The goal of this study was to determine whether pupil diameter is a constant measure across days for individuals. Using coefficient alpha, this study revealed pupil size is a highly reliable measure and it does not significantly change across days. Also, through a two sample t-test, it was shown that pupil diameter does not significantly differ across time of day.

Future research should attempt to replicate this procedure and possibly use a longer longitudinal study. It may be beneficial to see if other studies find the same result of median pupil size rising across days, and further investigate this abnormality. Additionally, it would be useful to explore if there are any factors that may contribute to pupil size variation within subjects. For example, a person who has more caffeine in the morning may have larger variation by time of day than someone who does not intake caffeine. This could be explored using a self-report questionnaire before each session to determine a person’s fatigue, sleepiness, amount of stress, etc. This could also be manipulated through a design in which one controls for variables, such as drugs or amount of sleep. Altering a person’s state from one day to the next may show different results than what were revealed with this study.

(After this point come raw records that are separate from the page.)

(** C7. [getDevicesByName(X)] fetches the device list with [limit] 0 and no
    other query parameter, and of the list the server returns it keeps, in
    order, exactly the devices whose [displayName] is strictly equal to [X]:
    every device it returns has that name and every device of the list with
    that name is returned. *)
Theorem getDevicesByName_exact (e : Env) (s : State) (X : string) :
  match getToken e s with
  | (Ret tok, s1) =>
      let rq := mkRequest GET (urljoin e (apiUrl (client s)) "devices")
                  {[ "Accept" := "application/json";
                     "Authorization" := "Bearer " +:+ tok ]}
                  (Some {[ "limit" := VNum 0 ]}) None in
      let res := api_server e (log s1) rq in
      api_requests (events_of (getDevicesByName X) e s) = [rq] /\
      forall devices,
        ok res = true -> body res = BodyPage devices ->
        fst (getDevicesByName X e s)
        = Ret (List.filter (displayName_is X) devices) /\
        forall d, d ∈ List.filter (displayName_is X) devices
                  <-> d ∈ devices /\ d !! "displayName" = Some (VStr X)
  | (Throw x, _) => fst (getDevicesByName X e s) = Throw x
  end.
Proof.
  pose proof (getDevicesByName_via_get e s X) as Hvia. cbv zeta in Hvia.
  set (l := fresh (dom (optss s))) in *.
  set (s0 := reheap _ _ s) in *.
  destruct Hvia as [Hvlog Hvfst].
  pose proof (get_run e "devices" (Some l) s0) as Hrun. cbv zeta in Hrun.
  unfold s0 in Hrun at 1. rewrite getToken_reheap in Hrun. fold s0 in Hrun.
  destruct (getToken_log e s) as (evs & Hlog & Hshape).
  destruct (getToken e s) as [[tok|x] s1]; cbn [fst snd] in *.
  - assert (Hsent : request_sent e s0 GET "devices" (Some l) tok
              = mkRequest GET (urljoin e (apiUrl (client s)) "devices")
                  {[ "Accept" := "application/json";
                     "Authorization" := "Bearer " +:+ tok ]}
                  (Some {[ "limit" := VNum 0 ]}) None).
    { apply (literal_opts_sent e {[ "limit" := VNum 0 ]} s GET "devices" tok). }
    rewrite Hsent in Hrun. cbn [log reheap] in Hrun.
    destruct Hrun as (Ho & Hl & _).
    split.
    + unfold events_of. rewrite Hvlog, Hl, Hlog, <- app_assoc, drop_app_length.
      rewrite api_requests_app.
      destruct Hshape as [-> | (rq & rs & ->)]; reflexivity.
    + intros devices Hok Hbody. split; [|apply filter_displayName].
      rewrite Hvfst, Ho, Hok, Hbody. reflexivity.
  - destruct Hrun as (Ho & _). by rewrite Hvfst, Ho.
Qed.

Lemma getDevicesByName_exact_witness :
  fst (getDevicesByName "Flame" devices_env (initial sample_client))
  = Ret [device 1 "Flame"; device 3 "Flame"].
Proof.
  pose proof (getDevicesByName_exact devices_env (initial sample_client) "Flame") as H.
  destruct (getToken devices_env (initial sample_client)) as [[tok|x] s1] eqn:E;
    [|vm_compute in E; discriminate E].
  destruct H as [_ H].
  destruct (H sample_devices eq_refl eq_refl) as [Hr _].
  rewrite Hr. vm_compute. reflexivity.
Defined.

Lemma startDeviceSession_eq (e : Env) (s : State) (deviceId : string) :
  let l := fresh (dom (optss s)) in
  let s0 := reheap (hdrs s)
              (<[l := mkOpts (Some {[ "deviceModelId" := VStr deviceId ]}) None]>
                 (optss s)) s in
  startDeviceSession deviceId e s
  = match post "me/device-sessions" (Some l) e s0 with
    | (Ret res, s2) =>
        (if ok res then
           match body res with
           | BodyNone => Throw (TypeError "id")
           | b => Ret b
           end
         else Throw (Error ("Could not create session for " +:+ deviceId +:+ ". "
                            +:+ res_error_message res)), s2)
    | (Throw x, s2) => (Throw x, s2)
    end.
Proof.
  cbv zeta. unfold startDeviceSession. unfold bind at 1. rewrite literal_opts.
  unfold bind at 1.
  destruct (post _ _ _ _) as [[res|y] s2]; [|done].
  destruct (ok res); [|done]. by destruct (body res).
Qed.

Lemma stopDeviceSession_eq (e : Env) (s : State) (sessionId : string) :
  stopDeviceSession sessionId e s
  = match post ("me/device-sessions/" +:+ sessionId +:+ "/release") None e s with
    | (Ret res, s2) =>
        (if ok res then Ret res
         else Throw (Error ("Could not stop the session properly for " +:+ sessionId
                            +:+ ".  " +:+ res_error_message res)), s2)
    | (Throw x, s2) => (Throw x, s2)
    end.
Proof.
  unfold stopDeviceSession. unfold bind at 1.
  destruct (post _ _ _ _) as [[res|y] s2]; [|done].
  by destruct (ok res).
Qed.

(** C6. On a response that is not a success, [startDeviceSession] and
    [stopDeviceSession] throw an Error whose message ends with the message
    of the server's error; on a success, [startDeviceSession] returns the
    body of the response (when it has one) and [stopDeviceSession] the
    response.  (When the token cannot be obtained, that failure is what both
    throw.) *)
Theorem sessions_on_response (e : Env) (s : State) (deviceId sessionId : string) :
  match fst (getToken e s) with
  | Ret _ =>
      (exists res,
         api_responses (events_of (startDeviceSession deviceId) e s) = [res] /\
         (ok res = false ->
          fst (startDeviceSession deviceId e s)
          = Throw (Error ("Could not create session for " +:+ deviceId +:+ ". "
                          +:+ res_error_message res)) /\
          includes (res_error_message res)
                   ("Could not create session for " +:+ deviceId +:+ ". "
                    +:+ res_error_message res)) /\
         (ok res = true -> body res <> BodyNone ->
          fst (startDeviceSession deviceId e s) = Ret (body res))) /\
      (exists res,
         api_responses (events_of (stopDeviceSession sessionId) e s) = [res] /\
         (ok res = false ->
          fst (stopDeviceSession sessionId e s)
          = Throw (Error ("Could not stop the session properly for " +:+ sessionId
                          +:+ ".  " +:+ res_error_message res)) /\
          includes (res_error_message res)
                   ("Could not stop the session properly for " +:+ sessionId
                    +:+ ".  " +:+ res_error_message res)) /\
         (ok res = true -> fst (stopDeviceSession sessionId e s) = Ret res))
  | Throw x =>
      fst (startDeviceSession deviceId e s) = Throw x /\
      fst (stopDeviceSession sessionId e s) = Throw x
  end.
Proof.
  pose proof (startDeviceSession_eq e s deviceId) as Hstart. cbv zeta in Hstart.
  set (l := fresh (dom (optss s))) in *.
  set (s0 := reheap _ _ s) in *.
  pose proof (post_outcome e s0 "me/device-sessions" (Some l)) as Hp1.
  unfold s0 in Hp1 at 1. rewrite getToken_reheap in Hp1. cbn [fst] in Hp1.
  fold s0 in Hp1.
  pose proof (post_outcome e s ("me/device-sessions/" +:+ sessionId +:+ "/release")
                None) as Hp2.
  assert (Hev1 : events_of (startDeviceSession deviceId) e s
                 = events_of (post "me/device-sessions" (Some l)) e s0).
  { unfold events_of. rewrite Hstart.
    by destruct (post _ _ _ _) as [[res|y] s2]. }
  assert (Hev2 : events_of (stopDeviceSession sessionId) e s
                 = events_of (post ("me/device-sessions/" +:+ sessionId
                                    +:+ "/release") None) e s).
  { unfold events_of. rewrite stopDeviceSession_eq.
    by destruct (post _ None e s) as [[res|y] s2]. }
  rewrite Hev1, Hev2, Hstart, stopDeviceSession_eq.
  destruct (fst (getToken e s)) as [tok|x].
  - destruct Hp1 as (r1 & Hr1 & Ho1). destruct Hp2 as (r2 & Hr2 & Ho2).
    split.
    + exists r1. split; [exact Hr1|].
      destruct (post "me/device-sessions" (Some l) e s0) as [[res|y] s2];
        cbn [fst] in *; [|discriminate].
      injection Ho1 as ->. split.
      * intros ->. split; [reflexivity|].
        rewrite <- !append_assoc. apply includes_suffix.
      * intros -> Hb. by destruct (body r1).
    + exists r2. split; [exact Hr2|].
      destruct (post _ None e s) as [[res|y] s2]; cbn [fst] in *; [|discriminate].
      injection Ho2 as ->. split.
      * intros ->. split; [reflexivity|].
        rewrite <- !append_assoc. apply includes_suffix.
      * by intros ->.
  - destruct Hp1 as (_ & Ho1). destruct Hp2 as (_ & Ho2). split.
    + destruct (post "me/device-sessions" (Some l) e s0) as [[res|y] s2];
        cbn [fst] in *; [discriminate | congruence].
    + destruct (post _ None e s) as [[res|y] s2]; cbn [fst] in *;
        [discriminate | exact Ho2].
Qed.

(** ** The proxy polling loop *)

Lemma getToken_throws (e : Env) (s : State) (x : Exn) :
  fst (getToken e s) = Throw x -> exists tr, x = auth_error tr /\ t_ok tr = false.
Proof.
  rewrite getToken_eq, choose_grant_eq. cbv zeta.
  assert (Hreq : forall p s0,
    fst (request_token p e s0) = Throw x ->
    exists tr, x = auth_error tr /\ t_ok tr = false).
  { intros p s0. rewrite request_token_eq. cbv zeta.
    destruct (t_ok _) eqn:Hok; simpl; [discriminate|].
    intros [= <-]. eauto. }
  destruct (token (client s)) as [tok|]; [|apply Hreq].
  destruct (negb _); [apply Hreq|].
  destruct (num_gt_date _ _); [apply Hreq|].
  destruct (date_gt_num _ _); [discriminate | apply Hreq].
Qed.

Lemma polling_view_app (a b : list Event) :
  polling_view (a ++ b) = (polling_view a ++ polling_view b)%list.
Proof. apply omap_app. Qed.

Lemma getToken_view (e : Env) (s : State) :
  exists evs, log (snd (getToken e s)) = (log s ++ evs)%list /\
              polling_view evs = [].
Proof.
  destruct (getToken_log e s) as (evs & Hlog & Hshape).
  exists evs. split; [exact Hlog|].
  destruct Hshape as [-> | (rq & rs & ->)]; reflexivity.
Qed.

(** One query of the loop: the token step fails, or exactly one response is
    received and decides the outcome. *)
Lemma get_view (e : Env) (s : State) (path : string) (opts : option loc) :
  exists evs,
    log (snd (get path opts e s)) = (log s ++ evs)%list /\
    ((exists tr, t_ok tr = false /\ polling_view evs = [] /\
                 fst (get path opts e s) = Throw (auth_error tr)) \/
     (exists res, polling_view evs = [inl res] /\
                  fst (get path opts e s)
                  = if ok res then Ret res
                    else Throw (Error (error_to_string res)))).
Proof.
  pose proof (get_run e path opts s) as Hrun. cbv zeta in Hrun.
  destruct (getToken_view e s) as (evs & Hlog & Hview).
  pose proof (getToken_throws e s) as Hthrows.
  destruct (getToken e s) as [[tok|x] s1]; cbn [fst snd] in *.
  - destruct Hrun as (Ho & Hl & _). rewrite Hlog in Ho, Hl.
    eexists. split; [rewrite Hl, <- app_assoc; reflexivity|].
    right. eexists. split; [|exact Ho].
    rewrite polling_view_app, Hview. reflexivity.
  - destruct Hrun as (Ho & Hl & _).
    destruct (Hthrows x eq_refl) as (tr & -> & Htr).
    exists evs. split; [by rewrite Hl|].
    left. exists tr. auto.
Qed.

Lemma last_assigned_cons (res0 : option Response) (r : Response)
    (rs : list Response) :
  last_assigned res0 (r :: rs) = last_assigned (Some r) rs.
Proof. unfold last_assigned. rewrite last_cons. by destruct (last rs). Qed.

(** One more iteration in front of a run. *)
Lemma PollRun_step (n : nat) (res0 : option Response) (r : Response)
    (v : list (Response + Z)) (out : Outcome (option Response)) :
  quiet r -> PollRun n (Some r) v out ->
  PollRun (S n) res0 (inl r :: inr 5000 :: v) out.
Proof.
  intros Hq Hrun. destruct Hrun as [rs Hrs Hlen | rs res Hrs Hlen Hok Hb
                                   | rs res Hrs Hlen Hok | rs tr Hrs Hlen Htr].
  - rewrite <- last_assigned_cons with (res0 := res0).
    apply (Poll_exhausted (S n) res0 (r :: rs)); [by constructor | simpl; lia].
  - apply (Poll_found (S n) res0 (r :: rs) res); [by constructor | simpl; lia | done..].
  - apply (Poll_refused (S n) res0 (r :: rs) res); [by constructor | simpl; lia | done].
  - apply (Poll_unauthorized (S n) res0 (r :: rs) tr); [by constructor | simpl; lia | done].
Qed.
(** What one pass adds to the counters. *)
Lemma iteration_counts i out c :
  (forall e, out = Raises e -> is_Exception e = true) ->
  fst (iteration i out c)
  = Returns {| successful_requests :=
                 successful_requests c + Z.b2z (status_is 200 out);
               rate_limited_requests :=
                 rate_limited_requests c + Z.b2z (status_is 429 out) |}.
Proof.
  intros H. unfold iteration, status_is. destruct out as [response|e].
  - destruct (Z.eqb_spec (status_code response) 429) as [E|E].
    + rewrite E. cbn [Z.eqb Pos.eqb Z.b2z]. rewrite Z.add_0_r.
      destruct (if Py.truthy _ then _ else _).
      * apply ProbeFacts.sleep_then_returns.
      * apply ProbeFacts.handler_returns. reflexivity.
    + rewrite ProbeFacts.sleep_then_returns. cbn [Z.b2z]. rewrite Z.add_0_r.
      destruct (status_code response =? 200)%Z; cbn [Z.b2z].
      * reflexivity.
      * rewrite Z.add_0_r. destruct c; reflexivity.
  - rewrite ProbeFacts.handler_returns by (apply H; reflexivity).
    cbn [Z.b2z]. rewrite !Z.add_0_r. destruct c; reflexivity.
Qed.

Lemma loop_counts outcomes indices :
  (forall i e, outcomes i = Raises e -> is_Exception e = true) ->
  forall c,
    fst (loop outcomes indices c)
    = Returns {| successful_requests :=
                   successful_requests c + count_status 200 outcomes indices;
                 rate_limited_requests :=
                   rate_limited_requests c + count_status 429 outcomes indices |}.
Proof.
  intros H. induction indices as [|i rest IH]; intros c; cbn [loop].
  - unfold count_status. cbn. rewrite !Z.add_0_r. destruct c; reflexivity.
  - pose proof (iteration_counts i (outcomes i) c (H i)) as Hi.
    destruct (iteration i (outcomes i) c) as [r tr]. cbn [fst] in Hi. subst r.
    specialize (IH {| successful_requests :=
                        successful_requests c + Z.b2z (status_is 200 (outcomes i));
                      rate_limited_requests :=
                        rate_limited_requests c + Z.b2z (status_is 429 (outcomes i)) |}).
    destruct (loop outcomes rest _) as [r' tr']. cbn [fst] in *. subst r'.
    cbn [successful_requests rate_limited_requests].
    rewrite !count_status_cons. f_equal. f_equal; lia.
Qed.

Lemma count_status_bounds outcomes indices :
  0 <= count_status 200 outcomes indices
  /\ 0 <= count_status 429 outcomes indices
  /\ count_status 200 outcomes indices + count_status 429 outcomes indices
     <= Z.of_nat (length indices).
Proof.
  induction indices as [|i rest IH].
  - unfold count_status. cbn. lia.
  - rewrite !count_status_cons. cbn [length].
    assert (Z.b2z (status_is 200 (outcomes i)) + Z.b2z (status_is 429 (outcomes i)) <= 1).
    { unfold status_is. destruct (outcomes i) as [r|e]; cbn; [|lia].
      destruct (Z.eqb_spec (status_code r) 200) as [E|E];
        destruct (Z.eqb_spec (status_code r) 429); cbn; lia. }
    destruct (status_is 200 (outcomes i)), (status_is 429 (outcomes i));
      cbn [Z.b2z] in *; lia.
Qed.

(** X8. When requests fail only with Exceptions, the summary that the
    probe prints last carries the number of passes answered with status
    200 and the number answered with status 429 (also those whose
    Retry-After could not be used); responses with another status and
    requests that raised count in neither, so the two numbers add up to at
    most max_requests. *)
Theorem probe_summary_counts (outcomes : nat -> result Response) :
  (forall i e, outcomes i = Raises e -> is_Exception e = true) ->
  let passes := seq 0 (Config.max_requests Config.RATE_LIMIT_CONFIG) in
  let summary := {| successful_requests := count_status 200 outcomes passes;
                    rate_limited_requests := count_status 429 outcomes passes |} in
  (exists tr, _test_reqres_rate_limiting outcomes
              = (Returns tt, tr ++ [PrintSummary summary]))
  /\ 0 <= successful_requests summary
  /\ 0 <= rate_limited_requests summary
  /\ successful_requests summary + rate_limited_requests summary
     <= Z.of_nat (Config.max_requests Config.RATE_LIMIT_CONFIG).
Proof.
  intros H passes summary. split.
  - unfold _test_reqres_rate_limiting. fold passes.
    pose proof (loop_counts outcomes passes H
                  {| successful_requests := 0; rate_limited_requests := 0 |}) as Hc.
    destruct (loop outcomes passes _) as [r tr]. cbn [fst] in Hc. subst r.
    cbn [successful_requests rate_limited_requests]. rewrite !Z.add_0_l.
    exists tr. reflexivity.
  - pose proof (count_status_bounds outcomes passes) as (H1 & H2 & H3).
    subst summary. cbn [successful_requests rate_limited_requests].
    split; [exact H1|]. split; [exact H2|].
    subst passes. rewrite length_seq in H3. exact H3.
Qed.

Lemma probe_summary_counts_witness :
  exists tr, _test_reqres_rate_limiting sample_outcomes
             = (Returns tt,
                tr ++ [PrintSummary {| successful_requests := 57;
                                       rate_limited_requests := 29 |}]).
Proof.
  refine (proj1 (probe_summary_counts sample_outcomes _)).
  intros i e. unfold sample_outcomes.
  destruct (i mod 7 =? 6)%nat; [intros [= <-]; reflexivity|].
  destruct (i mod 3 =? 2)%nat; discriminate.
Defined.

Lemma sleeps_of_quiet_passes outcomes indices :
  (forall i, exists r, outcomes i = Returns r /\ status_code r <> 429) ->
  sleeps (flat_map (fun i => snd (iteration i (outcomes i) c0)) indices)
  = repeat (Config.delay_between_requests Config.RATE_LIMIT_CONFIG) (length indices).
Proof.
  intros H. induction indices as [|i rest IH]; [reflexivity|].
  cbn [flat_map length repeat]. rewrite ProbeFacts.sleeps_app, IH.
  destruct (H i) as (r & -> & Hne). unfold iteration.
  destruct (Z.eqb_spec (status_code r) 429) as [E|_]; [contradiction|].
  rewrite ProbeFacts.sleeps_sleep_then. reflexivity.
Qed.

(** X9. Against a server that never answers 429 and never drops a request,
    whatever statuses it returns, the probe sleeps the inter-request delay
    once per pass and nothing else: 100 sleeps of a tenth of a second, 10
    seconds in all. *)
Theorem probe_pacing_without_rate_limit (outcomes : nat -> result Response) :
  (forall i, exists r, outcomes i = Returns r /\ status_code r <> 429) ->
  let tr := snd (_test_reqres_rate_limiting outcomes) in
  sleeps tr = repeat (1 # 10)%Q 100
  /\ (total_sleep tr == 10)%Q.
Proof.
  intros H tr.
  assert (Hs : sleeps tr = repeat (1 # 10)%Q 100).
  { subst tr.
    assert (Hexc : forall i e, outcomes i = Raises e -> is_Exception e = true).
    { intros i e He. destruct (H i) as (r & Hr & _). congruence. }
    destruct (ProbeFacts.run_trace_by_iteration outcomes Hexc) as [c ->].
    cbn [snd]. rewrite ProbeFacts.sleeps_app, sleeps_of_quiet_passes by exact H.
    rewrite length_seq. cbn [sleeps flat_map]. apply app_nil_r. }
  split; [exact Hs|].
  unfold total_sleep. rewrite Hs. vm_compute. reflexivity.
Qed.

Lemma probe_pacing_without_rate_limit_witness :
  (total_sleep (snd (_test_reqres_rate_limiting (fun _ => Returns ok))) == 10)%Q.
Proof.
  refine (proj2 (probe_pacing_without_rate_limit (fun _ => Returns ok) _)).
  intros i. exists ok. split; [reflexivity | discriminate].
Defined.

(** X10. A 429 whose Retry-After header is there but unusable.  An empty
    value is treated like a missing header: the fallback of 5 seconds is
    slept.  A value that int() rejects, such as an HTTP date, ends the
    pass in the exception handler with a ValueError warning and no call
    of time.sleep.  A number that time.sleep refuses is still printed and
    handed to time.sleep, which raises ValueError for a negative number
    down to -9223372036 and OverflowError for a number beyond 9223372036
    either way; no wait takes place.  In every case the response is
    counted as rate-limited and the loop goes on. *)
Theorem unusable_retry_after (i : nat) (response : Response) (c : counters)
  (s : string) :
  status_code response = 429 ->
  headers response !! "Retry-After" = Some s ->
  let c1 := {| successful_requests := successful_requests c;
               rate_limited_requests := rate_limited_requests c + 1 |} in
  let pass := iteration i (Returns response) c in
  (s = "" ->
     pass = (Returns c1, [CallRequest i; PrintRateLimit 5; CallSleep (inject_Z 5)])
     /\ waits (snd pass) = [inject_Z 5])
  /\ (s <> "" -> Py.int s = None ->
        pass = (Returns c1, [CallRequest i; PrintWarning (S i) ValueError]))
  /\ (forall N, Py.int s = Some N -> -9223372036 <= N < 0 ->
        pass = (Returns c1,
                [CallRequest i; PrintRateLimit N; CallSleep (inject_Z N);
                 PrintWarning (S i) ValueError])
        /\ waits (snd pass) = [])
  /\ (forall N, Py.int s = Some N -> N < -9223372036 \/ 9223372036 < N ->
        pass = (Returns c1,
                [CallRequest i; PrintRateLimit N; CallSleep (inject_Z N);
                 PrintWarning (S i) OverflowError])
        /\ waits (snd pass) = []).
Proof.
  intros Hstatus Hhdr c1 pass. subst c1 pass. unfold iteration.
  rewrite Hstatus, Hhdr. simpl (429 =? 429)%Z. cbv iota. repeat split.
  - subst s. reflexivity.
  - subst s. reflexivity.
  - intros Hne Hint.
    assert (Ht : Py.truthy (Some s) = true) by (destruct s; [contradiction|reflexivity]).
    rewrite Ht. simpl (default _ _). rewrite Hint. reflexivity.
  - rewrite (ProbeFacts.int_of_empty_header s N H). simpl (default _ _).
    rewrite H, ProbeFacts.rate_limited_pass.
    destruct (Z.ltb_spec N (-9223372036)); [lia|].
    destruct (Z.ltb_spec 9223372036 N); [lia|].
    destruct (Z.ltb_spec N 0); [reflexivity | lia].
  - rewrite (ProbeFacts.int_of_empty_header s N H). simpl (default _ _).
    rewrite H, ProbeFacts.rate_limited_pass. unfold waits.
    cbn [snd]. rewrite ProbeFacts.sleeps_app. cbn [sleeps flat_map app List.filter].
    unfold Py.sleeps_through. rewrite ProbeFacts.sleep_int.
    destruct (Z.ltb_spec N (-9223372036)); [lia|].
    destruct (Z.ltb_spec 9223372036 N); [lia|].
    destruct (Z.ltb_spec N 0); [reflexivity | lia].
  - rewrite (ProbeFacts.int_of_empty_header s N H). simpl (default _ _).
    rewrite H, ProbeFacts.rate_limited_pass.
    destruct (Z.ltb_spec N (-9223372036));
      destruct (Z.ltb_spec 9223372036 N); cbn [orb]; try reflexivity; lia.
  - rewrite (ProbeFacts.int_of_empty_header s N H). simpl (default _ _).
    rewrite H, ProbeFacts.rate_limited_pass. unfold waits.
    cbn [snd]. rewrite ProbeFacts.sleeps_app. cbn [sleeps flat_map app List.filter].
    unfold Py.sleeps_through. rewrite ProbeFacts.sleep_int.
    destruct (Z.ltb_spec N (-9223372036));
      destruct (Z.ltb_spec 9223372036 N); cbn [orb]; try reflexivity; lia.
Qed.

Lemma unusable_retry_after_witness :
  iteration 0 (Returns (rate_limited (Some "soon"))) c0
  = (Returns {| successful_requests := 0; rate_limited_requests := 1 |},
     [CallRequest 0; PrintWarning 1 ValueError])
  /\ iteration 0 (Returns (rate_limited (Some "100000000000000000000"))) c0
     = (Returns {| successful_requests := 0; rate_limited_requests := 1 |},
        [CallRequest 0; PrintRateLimit 100000000000000000000;
         CallSleep (inject_Z 100000000000000000000);
         PrintWarning 1 OverflowError]).
Proof.
  split.
  - refine (proj1 (proj2 (unusable_retry_after 0 (rate_limited (Some "soon")) c0
                            "soon" eq_refl eq_refl)) _ eq_refl).
    discriminate.
  - refine (proj1 (proj2 (proj2 (proj2
             (unusable_retry_after 0
                (rate_limited (Some "100000000000000000000")) c0
                "100000000000000000000" eq_refl eq_refl)))
             100000000000000000000 eq_refl _)).
    right. lia.
Defined.

End ProbeMore.

(** ** API scenarios *)

(** Equality of Python values, as far as sets and comparisons need it. *)
Module PyJsonFacts.
Import Schema PyJson.

Lemma Qeq_bool_sym (x y : Q) : Qeq_bool x y = Qeq_bool y x.
Proof.
  destruct (Qeq_bool x y) eqn:H1; destruct (Qeq_bool y x) eqn:H2; try reflexivity.
  - apply Qeq_bool_iff in H1. symmetry in H1. apply Qeq_bool_iff in H1. congruence.
  - apply Qeq_bool_iff in H2. symmetry in H2. apply Qeq_bool_iff in H2. congruence.
Qed.

Lemma py_eq_sym (a b : json) : py_eq a b = py_eq b a.
Proof.
  unfold py_eq.
  destruct (as_number a) as [x|] eqn:Ha; destruct (as_number b) as [y|] eqn:Hb;
    try reflexivity.
  - apply Qeq_bool_sym.
  - destruct a, b; try reflexivity; try discriminate.
    + apply String.eqb_sym.
    + destruct negative, negative0; reflexivity.
Qed.

Lemma py_eq_trans (a b c : json) :
  py_eq a b = true -> py_eq b c = true -> py_eq a c = true.
Proof.
  unfold py_eq.
  destruct (as_number a) as [x|] eqn:Ha; destruct (as_number b) as [y|] eqn:Hb;
    destruct (as_number c) as [z|] eqn:Hc; try discriminate.
  - intros H1 H2. apply Qeq_bool_iff in H1, H2. apply Qeq_bool_iff.
    rewrite H1. exact H2.
  - destruct a, b, c; try discriminate.
    + reflexivity.
    + intros H1 H2. apply String.eqb_eq in H1, H2. subst. apply String.eqb_refl.
    + destruct negative, negative0, negative1; try discriminate; reflexivity.
Qed.

(** Every hashable value but NaN equals itself. *)
Lemma py_eq_refl (v : json) :
  hashable v = true -> is_nan v = false -> py_eq v v = true.
Proof.
  destruct v; try discriminate; intros _ _; unfold py_eq; cbn;
    first [reflexivity | apply Qeq_bool_refl | apply String.eqb_refl
          | destruct negative; reflexivity].
Qed.

(** NaN equals nothing. *)
Lemma py_eq_nan (a b : json) : is_nan a = true -> py_eq a b = false.
Proof.
  destruct a; try discriminate. intros _. unfold py_eq. cbn.
  destruct (as_number b); reflexivity.
Qed.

Future research should also investigate day to day variability across a variety of cognitive tasks, such as memory, attention, arithmetic, and vigilance tasks. Since research has shown that cognitive demands influence pupil size, it would be useful to see how reliably pupil data can be used to measure tasks which require mental effort across multiple days. We collected data on two cognitive tasks (digit span and psychomotor vigilance) but did not analyze it for the use of this study.

Overall, the stability of pupil diameter, as assessed via a low-cost eye tracker, suggests that the equipment can be sensitive not only to changes within an individual but also able to differentiate across individuals. However, it is important to note that these results were obtained using pixel data that was converted to mm based upon an individual’s interpupillary distance and not the system’s provided mm data. Although devices to measure interpupillary distance are also inexpensive it does add an extra step in data collection and processing. It also suggests that the mm data obtained directly from the Gazepoint software may not be reliable. Therefore, future studies might consider using the same process of converting pixel data into mm data manually, rather than performing analyses using the given mm data.

The findings of this study ought to be encouraging. The ability to reliably capture pupil diameter using low-cost eye trackers suggests that these new low cost systems may be incorporated into a broader range of cognitive research. Pupil diameter has become a widely used physiological measure of cognitive information, such as intelligence [3], and working memory capacity fluctuations [2]. The ability to reliably capture this data using low-cost systems, rather than something more expensive and uncomfortable, such as an electroencephalography or electrocardiogram, should persuade more researchers to opt for this low cost alternative.